#include <iostream>
#include <string>
#include <sstream>
#include "DayOfYear.h"
usingnamespace std;
void DayOfYear::setMonth(string mon)
{
month = mon;
}
int DayOfYear::calcNum() const
{
setMonth("March"); //Why do you hate me
int num = 0;
/*
int count = 0;
string comp = strMonths[count];
string input;
while(month != strMonths[count])
{
count++;
if(count >11)
{
cout << "The month you entered doesn't exist\nPlease reenter: ";
getline(cin, input);
setMonth(input);
count = 0;
}
}
cout << "count is : " << count << endl;
*/
return num;
}
When I call setMonth, I get a compile time error of:
'DayOfYear::setMonth' : cannot convert 'this' pointer from 'const DayOfYear' to 'DayOfYear &'
Most of the fixes I saw for this error meant making your function const but setMonth cannot be const because it's changing the value of the month field. What am I doing wrong?

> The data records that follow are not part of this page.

Lemma staking_eta m :
  mkStakingManager (stakes m) (registrations m) (bls_to_staker m) (reward_to_staker m) (pending_returns m)
    (last_scanned_block m) (next_withdrawal_index m) = m.
Proof. by destruct m. Qed.

Section restart.
Context (K : bytes -> Prop) (m : StakingManager) (Hcf : collision_free K) (Hw : staking_wf K m).

(** The entries of the file. *)
Definition saved_stakes : list StakeEntry := (iter_stakes (stakes m)).*2.
Definition saved_registrations : list RegistrationEntry := (map_to_list (registrations m)).*2.

Lemma saved_stakes_elem e : e ∈ saved_stakes <-> stakes m !! se_staker e = Some e.
Proof using Hw order_laws.
  unfold saved_stakes. rewrite iter_stakes_perm, list_elem_of_fmap. split.
  - intros ([a e'] & -> & Ha%elem_of_map_to_list). cbn. by rewrite (wf_staker _ _ Hw _ _ Ha).
  - intros He. exists (se_staker e, e). split; [done|]. by apply elem_of_map_to_list.
Qed.
Lemma saved_registrations_elem r : r ∈ saved_registrations <-> registrations m !! re_evm_address r = Some r.
Proof using Hw.
  unfold saved_registrations. rewrite list_elem_of_fmap. split.
  - intros ([a r'] & -> & Ha%elem_of_map_to_list). cbn. by destruct (wf_registered _ _ Hw _ _ Ha) as [-> _].
  - intros Hr. exists (re_evm_address r, r). split; [done|]. by apply elem_of_map_to_list.
Qed.

Lemma saved_stakes_nodup : NoDup (se_staker <$> saved_stakes).
Proof using Hw order_laws.
  unfold saved_stakes. rewrite iter_stakes_perm, <- list_fmap_compose.
  erewrite (list_fmap_ext _ fst); [apply NoDup_fst_map_to_list|].
  intros i [a e] Hin%list_elem_of_lookup_2%elem_of_map_to_list. cbn. by apply (wf_staker _ _ Hw).
Qed.
Lemma saved_registrations_nodup : NoDup (re_evm_address <$> saved_registrations).
Proof using Hw.
  unfold saved_registrations. rewrite <- list_fmap_compose.
  erewrite (list_fmap_ext _ fst); [apply NoDup_fst_map_to_list|].
  intros i [a r] Hin%list_elem_of_lookup_2%elem_of_map_to_list. cbn. by apply (wf_registered _ _ Hw).
Qed.

Lemma saved_stake_key e : e ∈ saved_stakes -> key_of m (se_staker e) = Some (se_bls_pubkey e).
Proof using Hw order_laws. intros He%saved_stakes_elem. unfold key_of. by rewrite He. Qed.
Lemma saved_registration_key r : r ∈ saved_registrations -> key_of m (re_evm_address r) = Some (re_bls_pubkey r).
Proof using Hw.
  intros Hr%saved_registrations_elem. unfold key_of. destruct (wf_registered _ _ Hw _ _ Hr) as [_ ->]. by rewrite Hr.
Qed.

(** A list of entries with different addresses has different keys. *)
Lemma keys_nodup {A} (addr : A -> Address) (key : A -> bytes) (l : list A) :
  NoDup (addr <$> l) -> (forall x, x ∈ l -> key_of m (addr x) = Some (key x)) ->
  NoDup (key <$> l) /\ NoDup ((fun x => bls_pubkey_to_address (key x)) <$> l).
Proof using Hcf Hw.
  intros Hn Hk.
  assert (Hinj : forall x y, x ∈ l -> y ∈ l -> key x = key y -> x = y).
  { intros x y Hx Hy E. apply (NoDup_fmap_1 addr) in Hn as Hl.
    assert (Ha : addr x = addr y).
    { apply (key_of_inj K m _ _ (key x) Hw); [by apply Hk|]. rewrite E. by apply Hk. }
    apply list_elem_of_lookup in Hx as [i Hx], Hy as [j Hy].
    assert (i = j) as ->; [|congruence]. eapply (NoDup_lookup _ _ _ (addr x) Hn); rewrite list_lookup_fmap, ?Hx, ?Hy; cbn; congruence. }
  apply NoDup_fmap_1 in Hn. split; apply (NoDup_fmap_2_strong _ _); try done.
  intros x y Hx Hy E. apply Hinj; [done..|]. apply (Hcf _ _); [..|done]; eapply (wf_known _ _ Hw), Hk; done.
Qed.

(** The pairs of a map restored from the entries. *)
Lemma restored_lookup {C} `{Countable C} (f : bytes -> C) (owners : gmap C Address) c a :
  NoDup ((fun e => f (se_bls_pubkey e)) <$> saved_stakes) ->
  NoDup ((fun r => f (re_bls_pubkey r)) <$> saved_registrations) ->
  (forall c a, owners !! c = Some a <-> exists k, key_of m a = Some k /\ f k = c) ->
  foldl (fun acc r => <[f (re_bls_pubkey r) := re_evm_address r]> acc)
    (foldl (fun acc e => <[f (se_bls_pubkey e) := se_staker e]> acc) (∅ : gmap C Address) saved_stakes) saved_registrations !! c = Some a <->
  owners !! c = Some a.
Proof using Hw order_laws.
  intros N1 N2 Ho. rewrite (foldl_insert_lookup (fun r => f (re_bls_pubkey r)) re_evm_address _ _ _ _ N2).
  rewrite (foldl_insert_lookup (fun e => f (se_bls_pubkey e)) se_staker _ _ _ _ N1), lookup_empty. rewrite Ho. split.
  - intros [(r & Hr & <- & <-)|[_ [(e & He & <- & <-)|[_ ?]]]]; [..|done].
    + exists (re_bls_pubkey r). split; [by apply saved_registration_key|done].
    + exists (se_bls_pubkey e). split; [by apply saved_stake_key|done].
  - intros (k & Hk & Ec). unfold key_of in Hk. destruct (stakes m !! a) as [e|] eqn:Es.
    + injection Hk as <-. pose proof (wf_staker _ _ Hw _ _ Es) as <-.
      assert (He : e ∈ saved_stakes) by (by apply saved_stakes_elem).
      right. split; [|left; by exists e]. intros (r & Er & Hr)%list_elem_of_fmap.
      assert (Hor : owners !! c = Some (re_evm_address r)).
      { apply Ho. exists (re_bls_pubkey r). split; [by apply saved_registration_key|congruence]. }
      assert (Hoe : owners !! c = Some (se_staker e)) by (apply Ho; exists (se_bls_pubkey e); split; [by apply saved_stake_key|done]).
      rewrite Hor in Hoe. injection Hoe as Hoe. apply saved_registrations_elem, (wf_registered _ _ Hw) in Hr as [_ Hr].
      rewrite Hoe in Hr. congruence.
    + destruct (registrations m !! a) as [r|] eqn:Er; [|done]. cbn in Hk. injection Hk as <-.
      destruct (wf_registered _ _ Hw _ _ Er) as [<- _]. left. exists r. split; [|done]. by apply saved_registrations_elem.
Qed.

DayOfYear::calcNum() is a method that may take a const DayOfYear as implicit parameter for the this pointer, but DayOfYear::setMonth() may not. You'll have to make DayOfYear::calcNum() non-const.
That is because the calcNum function is not telling the truth. It says it
is a const function and won't change the object, but it trying to cheat by calling
the function setMonth function which can change the object.
In other words, calcnum was called with the this pointer pointing
to a constant DayOfYear object, but setMonth needs a pointer to a non constant DayOfYear object - hence the error.